- Analysts say 30-year Treasury yields are now showing signs of Washington deadlock worry.
- House Republicans prepare for a fight on McConnell’s contingency plan.
- Conservative lawmakers don’t plan on being mollified by this week’s symbolic votes.
- CBO’s Elmendorf on the “cap” part of “Cut, Cap and Balance”: “… limiting federal spending to 18 percent of GDP would require a cut in spending relative to CBO’s baseline projections for 2021 of roughly one-quarter.”

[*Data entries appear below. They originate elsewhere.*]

(* ===== verification/Sample.v ===== *)
(** * A sample of the third-party code

    A concrete instance of [Externals], so that the definitions of the
    development can be evaluated: encoders that list the fields of a value, a
    polynomial hash, a signature scheme in which a signature is the keyed hash
    of the message, and the queue algorithm of a complete binary Merkle tree.
    Only the witnesses of the theorems use it. *)

From S2P Require Import Prelude Types Transaction.

Module Sample.

Definition hash (b : bytes) : Hash :=
  foldl (fun acc x => (acc * 1000003 + x + 1) mod (2 ^ 61 - 1)) 7 b.

Definition enc_list {A} (f : A -> bytes) (l : list A) : bytes :=
  N.of_nat (length l) :: concat (f <$> l).
Definition enc_option {A} (f : A -> bytes) (o : option A) : bytes :=
  match o with Some a => 1 :: f a | None => [0] end.
Definition enc_N (n : N) : bytes := [n].

Definition enc_outpoint (o : OutPoint) : bytes :=
  let '(tag, t, v) := outpoint_rank o in [tag; t; v].
Definition enc_content (c : Content) : bytes :=
  match c with
  | Content_Bitcoin v => [0; v]
  | Content_BitName => [1]
  | Content_BitNameReservation => [2]
  | Content_Withdrawal w => [3; wc_value w; wc_main_fee w; wc_main_address w]
  end.
Definition enc_output (o : Output) : bytes :=
  out_address o :: enc_content (out_content o) ++ enc_list enc_N (out_memo o).
Definition enc_update (u : Update N) : bytes :=
  match u with Delete => [0] | Retain => [1] | Set_ v => [2; v] end.
Definition enc_txdata (d : TxData) : bytes :=
  match d with
  | TxData_BitNameReservation c => [0; c]
  | TxData_BitNameRegistration n r m =>
      [1; n; r] ++ concat (enc_option enc_N <$>
        [mbd_commitment m; mbd_socket_addr_v4 m; mbd_socket_addr_v6 m;
         mbd_encryption_pubkey m; mbd_signing_pubkey m; mbd_paymail_fee_sats m])
  | TxData_BitNameUpdate u =>
      2 :: concat (enc_update <$>
        [upd_commitment u; upd_socket_addr_v4 u; upd_socket_addr_v6 u;
         upd_encryption_pubkey u; upd_signing_pubkey u; upd_paymail_fee_sats u])
  | TxData_BatchIcann b => 3 :: bi_signature b :: enc_list string_bytes (bi_plain_names b)
  end.
Definition enc_tx (t : Transaction) : bytes :=
  enc_list enc_outpoint (tx_inputs t) ++ enc_list enc_output (tx_outputs t) ++
  enc_list enc_N (tx_memo t) ++ enc_option enc_txdata (tx_data t).
Definition enc_auth (a : Authorization) : bytes := [auth_verifying_key a; auth_signature a].
Definition enc_body (b : Body) : bytes :=
  enc_list enc_N (cb_memo (bd_coinbase b)) ++
  enc_list enc_output (cb_outputs (bd_coinbase b)) ++
  enc_list enc_tx (bd_transactions b) ++ enc_list enc_auth (bd_authorizations b).

Definition sign (key : N) (msg : bytes) : Signature := hash (key :: msg).
Definition verify (key : VerifyingKey) (msg : bytes) (s : Signature) : bool := s =? sign key msg.

(** Complete binary Merkle trees: the leaves are taken in pairs from the end. *)
Section cbmt.
Context {T : Type} (default : T) (merge : T -> T -> option T).

(** [l] is reversed: the right leaf of a pair comes first. *)
Fixpoint pair_leaves (l : list T) : option (list T) :=
  match l with
  | [] => Some []
  | [leaf] => Some [leaf]
  | r :: l0 :: l =>
      node ← merge l0 r; nodes ← pair_leaves l; Some (node :: nodes)
  end.
(** A leaf without a partner goes to the front of the queue. *)
Definition initial_queue (leaves : list T) : option (list T) :=
  match leaves with
  | leaf :: rest =>
      if Nat.odd (length leaves) then q ← pair_leaves (reverse rest); Some (leaf :: q)
      else pair_leaves (reverse leaves)
  | [] => Some []
  end.
Fixpoint run_queue (fuel : nat) (q : list T) : option T :=
  match fuel, q with
  | _, [] => Some default
  | _, [root] => Some root
  | S fuel, r :: l :: q => node ← merge l r; run_queue fuel (q ++ [node])
  | O, _ => None
  end.
Definition build_merkle_root (leaves : list T) : option T :=
  q ← initial_queue leaves; run_queue (length q) q.
End cbmt.

(** The four bytes of a [u32], least significant first. *)
Definition le_bytes (n : u32) : bytes :=
  [n mod 256; n / 256 mod 256; n / 65536 mod 256; n / 16777216 mod 256].

Definition externals : Externals := {|
  AMOUNT_MAX := 2100000000000000;
  blake3_hash := hash;
  blake3_keyed_hash k h := hash [k; h];
  borsh_outpoint := enc_outpoint;
  borsh_transaction := enc_tx;
  borsh_header h := hd_merkle_root h :: hd_prev_main_hash h ::
    enc_option enc_N (hd_prev_side_hash h);
  borsh_body_length b := N.of_nat (length (enc_body b));
  borsh_leaf l := clp_fee l :: clp_canonical_size l :: enc_tx (clp_tx l);
  borsh_node n := [cnp_left_commitment n; cnp_fees n; cnp_canonical_size n;
                   cnp_right_commitment n];
  borsh_icann_msg i o n :=
    enc_list enc_outpoint i ++ enc_list enc_output o ++ enc_list string_bytes n;
  borsh_coinbase_txid m h p := m :: h :: enc_option enc_N p;
  borsh_roots a b := [a; b];
  borsh_outpoints := enc_list enc_outpoint;
  borsh_output := enc_output;
  borsh_coinbase_leaf l := ccl_value l :: ccl_canonical_size l :: enc_output (ccl_output l);
  borsh_coinbase_node n := [ccn_left_commitment n; ccn_value n; ccn_canonical_size n;
                            ccn_right_commitment n];
  borsh_memo_root m r := r :: enc_list enc_N m;
  cbmt_build_merkle_root T := @build_merkle_root T;
  address_of_key k := k;
  frost_verify := verify;
  frost_sign rng := sign;
  verifying_key_of k := k;
  frost_batch_verify l :=
    match l with [] => false | _ => forallb (fun '(k, s, m) => verify k m s) l end;
  BATCH_ICANN_VERIFYING_KEY := Some 42;
  parse_domain_name s := true;
  script_pubkey a := [a];
  main_address_leb := N.leb;
  op_return_script b := 106 :: b;
  main_tx_weight t := 40 * N.of_nat (length (mtx_output t)) + 100;
  main_tx_txid t := hash (concat (enc_outpoint <$> mtx_input t) ++
    concat ((fun o => txout_value o :: txout_script_pubkey o) <$> mtx_output t));
  varint_size n := if n <? 253 then 1 else if n <? 65536 then 3 else 5;
  MAX_STANDARD_TX_WEIGHT := 400000;
  bincode_u32 := le_bytes;
|}.

Lemma batch_verify : @batch_verify_spec externals.
Proof.
  intros l. cbn. rewrite Forall_forall. destruct l as [|x l].
  { split; [done|]. by intros [? _]. }
  rewrite forallb_forall. split.
  - intros Hf. split; [done|]. intros [[k s] m] Hin%list_elem_of_In. by apply (Hf _ Hin).
  - intros [_ Hf] [[k s] m] Hin%list_elem_of_In. apply (Hf _ Hin).
Qed.
Lemma sign_verifies : @sign_spec externals.
Proof. intros rng key msg. cbn. unfold verify. by rewrite N.eqb_refl. Qed.
Lemma borsh_outpoint_inj : @borsh_outpoint_spec externals.
Proof. by intros [] [] [=]; subst. Qed.
Lemma bincode_le : @bincode_u32_spec externals.
Proof. done. Qed.

End Sample.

- The Times strikes a sober note on Dodd-Frank’s anniversary, but I don’t entirely see why. Sure financial sector profits haven’t dipped, the Fed met the banks halfway on swipe fees, the CFPB is partially frozen until it gets a director and there’s plenty left to be resolved. But I can’t think of any major legal or legislative blows to the law since it was signed last July.
- Warren’s “not through throwing rocks.”
- Louie Gohmert concludes the debt ceiling deadline is a conspiracy to free up Obama for a birthday party.
- The perks of not being President: Clinton says he’d use 14th Amendment argument to circumvent the debt ceiling fight.
- And the perks of being President: Obama gets to see what was in the briefcase from Pulp Fiction.